# Homework 1: Fundamentals of Neural Networks
### Course: CS 5480 (Deep Learning) @ Missouri S&T
### Semester: Spring 2025
### Template Scribe: Dr. Sid Nadendla
## Author: <Type your name here>

In [146]:
# Import Statements
import numpy as np

# sklearn has the MNIST dataset, as well as the supporting functions to preprocess data
from sklearn.datasets import fetch_openml
from sklearn.preprocessing import LabelEncoder
from sklearn.model_selection import train_test_split

# Set seed
np.random.seed(42)

# Problem 1: Primitives

## 1.1 Linear functions

In [147]:
def linear(z,W):   
    # TODO: Implement linear function
    """
    Computes the linear function Y = W * X
    
    Parameters:
    x (numpy.ndarray): K x 1 vector
    W (numpy.ndarray): M x K matrix
    
    Returns:
    numpy.ndarray: M x 1 vector Y
    """
    return np.dot(W, z) 
    
def linear_grad(z,W,mode="default"):
    # TODO: Implement gradient of the linear function -- need to return a different output depending on the mode. 
    # A default mode computes the gradient with respect to the input z, while the weight mode computes the gradient with respect to the weight W.
    M, K = W.shape

    if mode == "default":
        # Gradient with respect to z is W (M x X)
        return W
    elif mode == "weight":
        # Gradient with respect to W is M x M x K tensor
        grad_W = np.zeros(M, M, K)
        for i in range(M):
            grad_W[i, i, :] = z.flatten() # z.flatten(), converts the column vector z(of shape K x 1 into a 1D array of shape K
        return grad_W
    else:
        raise NotImplementedError("Gradient of linear function not implemented")

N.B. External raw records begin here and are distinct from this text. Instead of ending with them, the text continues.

(** The comparison that was found true *)
Lemma equal_true e cond p x y a : computed e cond (ICmp PEqual x y) -> values ctx !! cond = Some (VInstruction p (ICmp PEqual x y)) -> eval ctx e cond = Some a -> as_bool a = Some true -> eval ctx e x = eval ctx e y.
Proof using Heqv.
  intros (vals & a' & w & w' & Hvals & Hex & Ha') Hv Ha Ht. rewrite (eval_instruction ctx e cond _ _ Hv), Ha' in Ha. injection Ha as ->. cbn in Hvals.
  destruct (eval ctx e x) as [ax|]; [|done]. destruct (eval ctx e y) as [ay|]; [|done]. cbn in Hvals. injection Hvals as <-. f_equal. by eapply cmp_equal.
Qed.

Lemma known_enter b p c before v after op br cs vals e : path b p -> at_point b c before v after op -> br ∈ targets op -> blocks ctx !! br_block br = Some cs ->
  (forall cond t e', op = IConditionalBranch cond t e' -> exists a (b : bool), eval ctx e cond = Some a /\ as_bool a = Some b /\ br = if b then t else e') ->
  all_computed b c before e -> all_known b e -> all_known (br_block br) (bind_args (args cs) vals e).
Proof using Hwf Heqv.
  intros Hp Hat Hbr Hcs Hcond Hcomp Hall T x k Heq Hdom. pose proof (wf_scoped _ _ _ _ Hwf) as Hsc. pose proof (wf_function _ _ _ _ Hwf) as Hfc.
  pose proof (path_step _ _ b p c before v after op br Hp Hat Hbr) as Hp'. apply (known_bind (br_block br) (b :: p) cs e vals Hp' Hcs T x k Heq Hdom).
  destruct (decide (T = br_block br)) as [HT|HT].
  - destruct (eq_branch _ _ _ _ _ Heq) as (P & cP & body & t & cond & brt & brf & y1 & y2 & pc & HP & He & Hbt & Hbf & Huniq & Hvc & Hxy).
    destruct (point_ends_with _ _ _ _ Hwf _ _ _ _ _ _ _ Hat Hbr) as [-> Heb]. assert (b = P) as -> by (apply Huniq; [apply Hat|]; by exists c, before, v, op, br).
    destruct (ends_with_det _ _ _ _ _ _ _ _ _ _ Heb He) as (-> & -> & -> & <-). destruct (Hcond _ _ _ eq_refl) as (a & bb & Ha & Hb & ->). destruct bb; [|by rewrite HT in Hbf].
    assert (computed e cond (ICmp PEqual y1 y2)) as Hcp.
    { destruct (cond_defined ctx f fc avail Hwf P c before v cond brt brf y1 y2 pc HP Heb Hvc p Hp) as (bc & cc & bfc & afc & q & Hpt & _). eapply Hcomp; [exact Hpt|done|].
      apply (sc_operands _ _ _ Hsc fc P c before v [] _ cond Hfc Hat). cbn. by left. }
    pose proof (equal_true e cond pc y1 y2 a Hcp Hvc Ha Hb) as Hey. by destruct Hxy as [[-> ->]|[-> ->]].
  - apply (Hall T); [done|]. intros q Hq. pose proof (Hdom (b :: q) (path_step _ _ b q c before v after op br Hq Hat Hbr)) as Hin. by apply elem_of_cons in Hin as [?|?].
Qed.

(** ** The invariant *)

Lemma running_step st st1 : running st -> step ctx st = Some (inl st1) -> running st1.
Proof using Hwf Heqv.
  intros (p & c & before & Hp & Hc & Hi & Hcomp & Hall) Hs. destruct st as [b [|v l] e w]; [done|]. cbn [cur rest env world] in *.
  assert (exists pv op, values ctx !! v = Some (VInstruction pv op)) as (pv & op & Hv).
  { unfold step in Hs. cbn [rest] in Hs. destruct (values ctx !! v) as [[]|]; try done. by eexists _, _. }
  assert (at_point b c before v l op) as Hat by (split_and!; [by eapply (path_block _ _ _ (wf_scoped _ _ _ _ Hwf) _ (wf_function _ _ _ _ Hwf))|done|done|by exists pv]).
  destruct (step_cases (mkState b (v :: l) e w) st1 v l pv op eq_refl Hv Hs) as [(br & Hbr & Hen & Hcond)|(Hpl & vals & a & w' & Hvals & Hex & ->)]; cbn [env world cur] in *.
  - unfold enter in Hen. apply bind_Some in Hen as (vals & Hvals & (cs & Hcs & Hen)%bind_Some). case_bool_decide; [|done]. injection Hen as <-. exists (b :: p), cs, []. cbn. split_and!; [|done|done| |].
    + by eapply path_step.
    + by eapply computed_enter.
    + by eapply known_enter.
  - exists p, c, (before ++ [v]). cbn. split_and!; [done|done|by rewrite <- app_assoc| |].
    + eapply computed_insert; [done|exact Hat|done|]. intros _. by exists vals, w, w'.
    + eapply known_insert; [done|by eapply point_defined|congruence|done].
Qed.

## 1.2 Activation functions

In [148]:
def relu(x):
    # TODO: Implement ReLU activation
    return np.maximum(0, x)

def relu_grad(y):
    # TODO: Implement the gradient of ReLU activation as a function of output
    """
        Computes the subgradient of the ReLU activation, 
        Returns an M × M dimensional matrix
    """
    """
  
    M = y.shape[0]
    grad = np.zeros((M, M))
    for i in range(M):
        grad[i, i] = 1 if np.all(y[i] > 0) else 0
    return grad
""" 
    #M = y.shape[0]
    #grad = np.diag((y > 0).astype(float))
    #return grad
    return (y > 0).astype(float) 
    
def logistic(x):
    # TODO: Implement logistic activation
    return 1 / (1 + np.exp(-x))

def logistic_grad(y):
    # TODO: Implement the gradient of logistic activation as a function of output
    """
    Computes the gradient of the logistic function.
    Returns an M × M dimensional matrix with negative values.
    """
    return np.diag(y.flatten() * (1 - y.flatten()))

## 1.3 Loss function

In [149]:
def crossentropy(y,y_hat):
    # TODO: Implement forward pass of the loss function
    """
    Parameters:
    y (float): True label (0 or 1)
    y_hat (float): Predicted probability (0 < y_hat < 1)
    
    Returns:
    float: Gradient of binary cross-entropy loss
    """
    if not (y in [0, 1] and 0 < y_hat < 1):
        raise ValueError("Both y must be 0 or 1, and y_hat must be between 0 and 1 (exclusive).")
    
    return - (y * np.log(y_hat) + (1 - y) * np.log(1 - y_hat))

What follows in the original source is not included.